Data supplied below:

(** How a count over the collection moves when the one record carrying the
    id changes its status. *)
Lemma count_after_change (P : Appointment -> bool) (aid s : string)
      (x : list Appointment) (a : Appointment) :
  NoDup (List.map id x) -> In a x -> id a = aid ->
  (List.length (List.filter P (List.map (change_status aid s) x))
   + (if P a then 1 else 0)
   = List.length (List.filter P x) + (if P (with_status a s) then 1 else 0))%nat.
Proof.
  intros Hnd Hin Hid. induction x as [|c x IH]; [contradiction|].
  cbn [List.map] in Hnd. inversion Hnd as [|? ? Hc Hnd']; subst.
  destruct Hin as [->|Hin].
  - rewrite map_cons, (map_change_status_absent _ s x Hc).
    unfold change_status. rewrite String.eqb_refl. cbn [List.filter].
    destruct (P a), (P (with_status a s)); cbn; lia.
  - assert (Hne : id c <> id a).
    { intros E. apply Hc. rewrite E. now apply in_map. }
    apply String.eqb_neq in Hne. rewrite map_cons. unfold change_status at 1.
    rewrite Hne. cbn [List.filter]. specialize (IH Hnd' Hin).
    destruct (P c); cbn; lia.
Qed.

(** X19.  Without a backend and with unique ids, marking an
    appointment that was not completed as completed raises the "Completed"
    counter by one and leaves the "Today" counter as it was; if the
    appointment was counted as missed, or as upcoming, that counter drops by
    one. *)
Theorem completing_updates_counters {B : Type} (tz now : Z) (aid : string)
        (b : B) (st : State) (a : Appointment) :
  NoDup (List.map id (appointments st)) ->
  In a (appointments st) -> id a = aid -> status a <> "completed" ->
  let x := appointments st in
  let x' := appointments (snd (handleStatusChange None aid "completed" (b, st))) in
  completedCount x' = S (completedCount x)
  /\ todayCount tz now x' = todayCount tz now x
  /\ (status a = "scheduled" -> past_pred tz now a = true ->
      S (missedCount tz now x') = missedCount tz now x)
  /\ (status a = "scheduled" -> upcoming_pred tz now a = true ->
      S (upcomingScheduledCount tz now x') = upcomingScheduledCount tz now x).
Proof.
  intros Hnd Hin Hid Hst x x'. subst x x'.
  rewrite handleStatusChange_mock. cbn [snd appointments set_appointments].
  apply String.eqb_neq in Hst.
  split; [|split; [|split]].
  - pose proof (count_after_change (fun apt => String.eqb (status apt) "completed")
                  aid "completed" _ a Hnd Hin Hid) as H.
    cbn beta in H. rewrite Hst in H. cbn in H. unfold completedCount. lia.
  - pose proof (count_after_change (today_pred tz now) aid "completed" _ a Hnd Hin Hid) as H.
    change (today_pred tz now (with_status a "completed")) with (today_pred tz now a) in H.
    unfold todayCount. lia.
  - intros Hs Hp.
    pose proof (count_after_change
                  (fun apt => past_pred tz now apt && String.eqb (status apt) "scheduled")
                  aid "completed" _ a Hnd Hin Hid) as H.
    cbn beta in H.
    change (past_pred tz now (with_status a "completed")) with (past_pred tz now a) in H.
    rewrite Hp, Hs in H. cbn in H.
    change (missedCount tz now ?l)
      with (List.length (List.filter
              (fun apt => past_pred tz now apt && String.eqb (status apt) "scheduled") l)).
    lia.
  - intros Hs Hu.
    pose proof (count_after_change
                  (fun apt => upcoming_pred tz now apt && String.eqb (status apt) "scheduled")
                  aid "completed" _ a Hnd Hin Hid) as H.
    cbn beta in H.
    change (upcoming_pred tz now (with_status a "completed"))
      with (upcoming_pred tz now a) in H.
    rewrite Hu, Hs in H. cbn in H.
    change (upcomingScheduledCount tz now ?l)
      with (List.length (List.filter
              (fun apt => upcoming_pred tz now apt && String.eqb (status apt) "scheduled") l)).
    lia.
Qed.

End of Data supplied.

• **Task to carry out**
Above are the entries. Quote exactly the lines from the one bearing "let x' := appointments" through the one bearing "- pose proof (count_after_change (today_pred".

• **Solution**
  let x' := appointments (snd (handleStatusChange None aid "completed" (b, st))) in
  completedCount x' = S (completedCount x)
  /\ todayCount tz now x' = todayCount tz now x
  /\ (status a = "scheduled" -> past_pred tz now a = true ->
      S (missedCount tz now x') = missedCount tz now x)
  /\ (status a = "scheduled" -> upcoming_pred tz now a = true ->
      S (upcomingScheduledCount tz now x') = upcomingScheduledCount tz now x).
Proof.
  intros Hnd Hin Hid Hst x x'. subst x x'.
  rewrite handleStatusChange_mock. cbn [snd appointments set_appointments].
  apply String.eqb_neq in Hst.
  split; [|split; [|split]].
  - pose proof (count_after_change (fun apt => String.eqb (status apt) "completed")
                  aid "completed" _ a Hnd Hin Hid) as H.
    cbn beta in H. rewrite Hst in H. cbn in H. unfold completedCount. lia.
  - pose proof (count_after_change (today_pred tz now) aid "completed" _ a Hnd Hin Hid) as H.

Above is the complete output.